6. Usage (CLI & Workflows)

Quick Run (Default CRM Lead Workflow)

python main.py

Programmatic Customization

from workflows.crm_lead_workflow import CRMLeadGenerationWorkflow

workflow = CRMLeadGenerationWorkflow(
    size="50-200 employees",
    geography="North America",
    industry="Technology",
    max_leads=15,
    verbose=True
)
result = workflow.run()
print(result)  # Raw agent output; parse via API models for structure

End-to-End Qualified Leads

from workflows.end_to_end_lead_workflow import EndToEndLeadGenerationWorkflow

workflow = EndToEndLeadGenerationWorkflow(
    size="100-500 employees",
    geography="EMEA region",
    industry="Healthcare",
    max_leads=12,
    min_leads=5
)
qualified = workflow.run()  # Returns JSON-like list of qualified leads with contacts

7. API Endpoints

Start the server:

python start_server.py

Base URL: http://localhost:8000

Method	Path	Purpose
GET	`/health`	Health check
POST	`/api/v1/leads/search`	Discover leads (returns raw parsed leads)
GET	`/api/v1/leads/search`	Convenience GET variant
POST	`/api/v1/contacts/extract`	Extract contacts (KAM / Procurement) for company list
POST	`/api/v1/leads/generate`	End-to-end: discovery → contact extraction → qualification

Example: End-to-End Lead Generation

curl -X POST http://localhost:8000/api/v1/leads/generate \
  -H "Content-Type: application/json" \
  -d '{
    "size": "50-200 employees",
    "geography": "North America",
    "industry": "Technology",
    "max_leads": 10
  }'

Contact Extraction

curl -X POST http://localhost:8000/api/v1/contacts/extract \
  -H "Content-Type: application/json" \
  -d '{"company_names": ["Example Corp", "Alpha Systems"]}'

Response Models (Simplified)

LeadSearchResponse → criteria + list[LeadInfo] ContactExtractionResponse → companies + contacts QualifiedLead → company + list[QualifiedContact]

8. Agents & Tasks

Agent	Role	Key Output
`CRMLeadGenerationAgent`	Finds candidate companies	Unstructured text (parsed into leads)
`ContactExtractionAgent`	Extracts decision-maker contacts	CompanyContactInfo objects
`LeadQualityCheckAgent`	Filters for qualified leads (website present)	Clean JSON leads
`EmailSendingAgent`	(Planned) Sends personalized outbound emails	Delivery status / message id

Tasks define the specific objectives for each agent; workflows compose tasks + agents for multi-stage automation.

9. Logging

Centralized via logging_config.py. All modules acquire loggers using get_logger(__name__).

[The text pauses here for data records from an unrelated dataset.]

(** X18.  [POST /settle-group/:groupId] settles nothing: it never answers
    200, and no wallet, no group and no expense is changed by it, for every
    request, every store and whichever writes fail.  (Its transactions are
    of type settlement, which [process] moves no money for, and it throws
    before it saves the group.) *)
Theorem settle_group_settles_nothing (caller : string) (groupId : option string)
    (newId : nat -> string) (now : Z) (paymentMethod : option PaymentMethod) (db : Db.t) :
  let '(db', r) := Payments.settle_group caller groupId newId now paymentMethod db in
  code r <> 200
  /\ Db.users db' = Db.users db
  /\ Db.groups db' = Db.groups db
  /\ Db.expenses db' = Db.expenses db.
Proof.
  assert (Hsame : forall r, code r <> 200 ->
            code r <> 200 /\ Db.users db = Db.users db /\ Db.groups db = Db.groups db
            /\ Db.expenses db = Db.expenses db) by (intros; repeat split; assumption).
  unfold Payments.settle_group.
  destruct (Authorize.groupMemberAuth caller groupId db) as [[id group]|r] eqn:Hauth.
  2:{ apply Hsame.
      destruct (groupMemberAuth_codes caller groupId db r Hauth) as [H|[H|H]];
        rewrite H; discriminate. }
  destruct (find _ (Group.members group)) as [m|]; [|apply Hsame; discriminate].
  destruct (PrimFloat.ltb (Num.Math_abs (Member.balance m)) 0.01);
    [apply Hsame; discriminate|].
  destruct (PrimFloat.ltb (Member.balance m) 0); [|apply Hsame; discriminate].
  match goal with |- context [match ?c with inl _ => _ | inr r => (db, r) end] =>
    assert (Hc : c = inl tt \/ exists r, c = inr r /\ code r <> 200);
    [|destruct Hc as [-> | (r & -> & Hr)]; [|apply Hsame; exact Hr]] end.
  { destruct (Routes.is_wallet _); [|auto].
    destruct (Db.users db !! caller) as [u|]; [|right; eexists; split; [reflexivity|discriminate]].
    destruct (PrimFloat.ltb _ _); [right; eexists; split; [reflexivity|discriminate]|auto]. }
  match goal with |- context [Payments.pay_creditors ?a ?b ?c ?d ?e ?f ?g ?h ?i db] =>
    pose proof (pay_creditors_holdings a b c d e f g h i db) as H;
    destruct (Payments.pay_creditors a b c d e f g h i db) as [db1 [ss|msg]] end;
    cbn [fst] in H; unfold holdings in H; inversion H; repeat split; discriminate.
Qed.
(** X5: the lines of the constants document that define a constant are the
    renderings of the sorted constants, each once, rearranged by
    category: no constant of the sort is lost by the grouping and none
    is written twice. *)
Theorem document_exports_sorted (sorted : list Constant) :
  List.filter exportLine (constantsLines sorted)
  = map renderConstant (flat_map snd (emittedGroups sorted))
  /\ flat_map snd (emittedGroups sorted) ≡ₚ sorted.
Proof.
  split.
  - unfold constantsLines. rewrite List.filter_app.
    change (List.filter exportLine constantsHeader) with (@nil string).
    cbn [app]. induction (emittedGroups sorted) as [|g gs IH]; [done|].
    cbn [flat_map]. by rewrite List.filter_app, map_app, exportLine_group, IH.
  - rewrite emittedGroups_flat, (flat_map_groups _ _ groupOrder_NoDup).
    by rewrite filter_all_groups.
Qed.
End DocumentProperties.

(** * More about the declaration extractor *)

Section ExtractProperties.
Import Regex Extract.

(** What [parseParams] makes of the text [piece] when it becomes the
    [k]-th parameter of the result. *)
Definition paramOf (k : nat) (piece : string) (p : FunctionParam) : Prop :=
  p_isPointer p = JS.includes piece "*"
  /\ match partsOf piece with
     | [] => False
     | [t] => p_type p = t /\ p_name p = "arg" +:+ JS.num (N.of_nat k)
     | parts => p_type p = JS.join " " (removelast parts)
                /\ p_name p = List.last parts ""
     end.
(** * Model lister of ComfyUI-OllamaGemini ([list_models.py])

    A shallow embedding of [get_api_keys], [get_gemini_models],
    [get_openai_models], [get_gemini_image_models] and the block that
    runs when the file is executed directly ([main]).

    Python values are modelled as follows.
    - [str] is [string]; comparison of [str] is comparison of code points,
      which on UTF-8 encoded text is the byte-wise order [String.le].
    - [os.environ] is a finite map from names to values; [os.getenv] is
      lookup in it and gives [None] for a name that is not set.
    - The process is a [world]: the environment, what each provider's
      listing endpoint answers, and the trace of what the process did so
      far (lines printed, listing calls made).
    - A function that prints, calls a provider or raises is a computation
      in the monad [Py]: it takes a world and gives an outcome (a returned
      value or a propagated exception) and the world afterwards.
    - [print] and [os.getenv] are taken not to raise; [str(e)] runs the
      [__str__] of the exception and raises what that raises. *)

From Stdlib Require Import Ascii String.
From stdpp Require Import base option list strings gmap sorting pretty.

Set Warnings "-clear-no-such-hyp".

(** ** Strings: [str.split] and negative indexing *)

Module PyStr.

(** [s.split(sep)] for a one-character separator: the pieces between
    the occurrences of [sep], in order. The result is never empty
    ([split_not_nil]), so the branch for [[]] below is never taken. *)
Fixpoint split (sep : ascii) (s : string) : list string :=
  match s with
  | EmptyString => [EmptyString]
  | String a s' =>
      if Ascii.eqb a sep then EmptyString :: split sep s'
      else match split sep s' with
           | [] => [String a EmptyString]
           | piece :: pieces => String a piece :: pieces
           end
  end.

(** [sep in s] *)
Fixpoint contains (sep : ascii) (s : string) : bool :=
  match s with
  | EmptyString => false
  | String a s' => Ascii.eqb a sep || contains sep s'
  end.

(** [l[-1]]: the last element; [None] stands for [IndexError]. *)
Definition index_neg1 {A} (l : list A) : option A := last l.

End PyStr.

Definition slash : ascii := "/"%char.

(** ** Exceptions and outcomes *)

(** An exception object: its class name, whether the class derives from
    [Exception] (as opposed to [BaseException] only, like
    [KeyboardInterrupt], [SystemExit], [GeneratorExit] or
    [asyncio.CancelledError]), and what [str(e)] does: it gives a string,
    or the [__str__] of the class raises an exception of its own. *)
Inductive exn : Type :=
| Exn (class : string) (derives_from_Exception : bool) (str : str_outcome)
with str_outcome : Type :=
| Str (message : string)
| StrRaises (e : exn).

Definition exn_class (e : exn) : string :=
  match e with Exn class _ _ => class end.

Definition isinstance_Exception (e : exn) : bool :=
  match e with Exn _ derives_from_Exception _ => derives_from_Exception end.

Definition exn_str (e : exn) : str_outcome :=
  match e with Exn _ _ str => str end.

Definition IndexError : exn :=
  Exn "IndexError" true (Str "list index out of range").

Inductive outcome (A : Type) : Type :=
| Returned (a : A)
| Propagated (e : exn).
Arguments Returned {A} a.
Arguments Propagated {A} e.

(** ** The world *)

Inductive provider := Gemini | OpenAI.

(** What a listing call does: it yields all its raw identifiers, or it
    raises, possibly after some identifiers were already received. *)
Inductive remote_outcome :=
| Yields (raw : list string)
| Raises (received : list string) (e : exn).

Inductive event :=
| Printed (line : string)
| ListingCall (p : provider) (api_key : string).

Record world := World {
  environ : gmap string string;
  remote : provider → string → remote_outcome;
  trace : list event
}.

Definition log (ev : event) (w : world) : world :=
  World (environ w) (remote w) (trace w ++ [ev]).

(** ** The monad of effectful Python code *)

Definition Py (A : Type) : Type := world → outcome A * world.

Definition py_ret {A} (a : A) : Py A := λ w, (Returned a, w).

Definition py_bind {A B} (f : A → Py B) (m : Py A) : Py B :=
  λ w, match m w with
       | (Returned a, w') => f a w'
       | (Propagated e, w') => (Propagated e, w')
       end.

Set LOG_LEVEL=DEBUG for richer parsing diagnostics.
Startup script warns if mandatory environment vars missing.

10. Roadmap

Short-term:

Implement tools/email_tool.py (SMTP / provider abstraction + templates)
Add unit tests for parsers (parse_lead_results, contact extraction heuristics)
Add caching layer for repeated Tavily queries
Basic rate limiting & API key auth for production usage

Mid-term: 5. Export to CRM (HubSpot / Salesforce) via pluggable adapters 6. Vector store for historical lead memory & deduplication 7. Structured metrics (Prometheus) + dashboard

Long-term: 8. Agent feedback reinforcement loop for improving parsing accuracy 9. Multi-channel outreach (LinkedIn, email sequencing) 10. Docker + CI/CD deployment templates

11. Contributing

Pull requests welcome. Please open an issue first for significant changes. Suggested workflow:

Fork & branch from main
Implement feature with minimal scope
Add/adjust README section if behavior is user-facing
Ensure linters & tests (once added) pass

12. License

License information not yet specified. Add a LICENSE file (e.g. MIT) before external distribution.

Changelog (Recent)

Added end-to-end qualified lead generation endpoint
Added contact extraction & lead quality agent scaffolds
Removed stale reference to non-existent services/ directory
Enhanced README with architecture, roadmap, and usage examples

Notes

This repository is evolving. Some features (email sending) are intentionally scaffolded and require tool implementation before production use.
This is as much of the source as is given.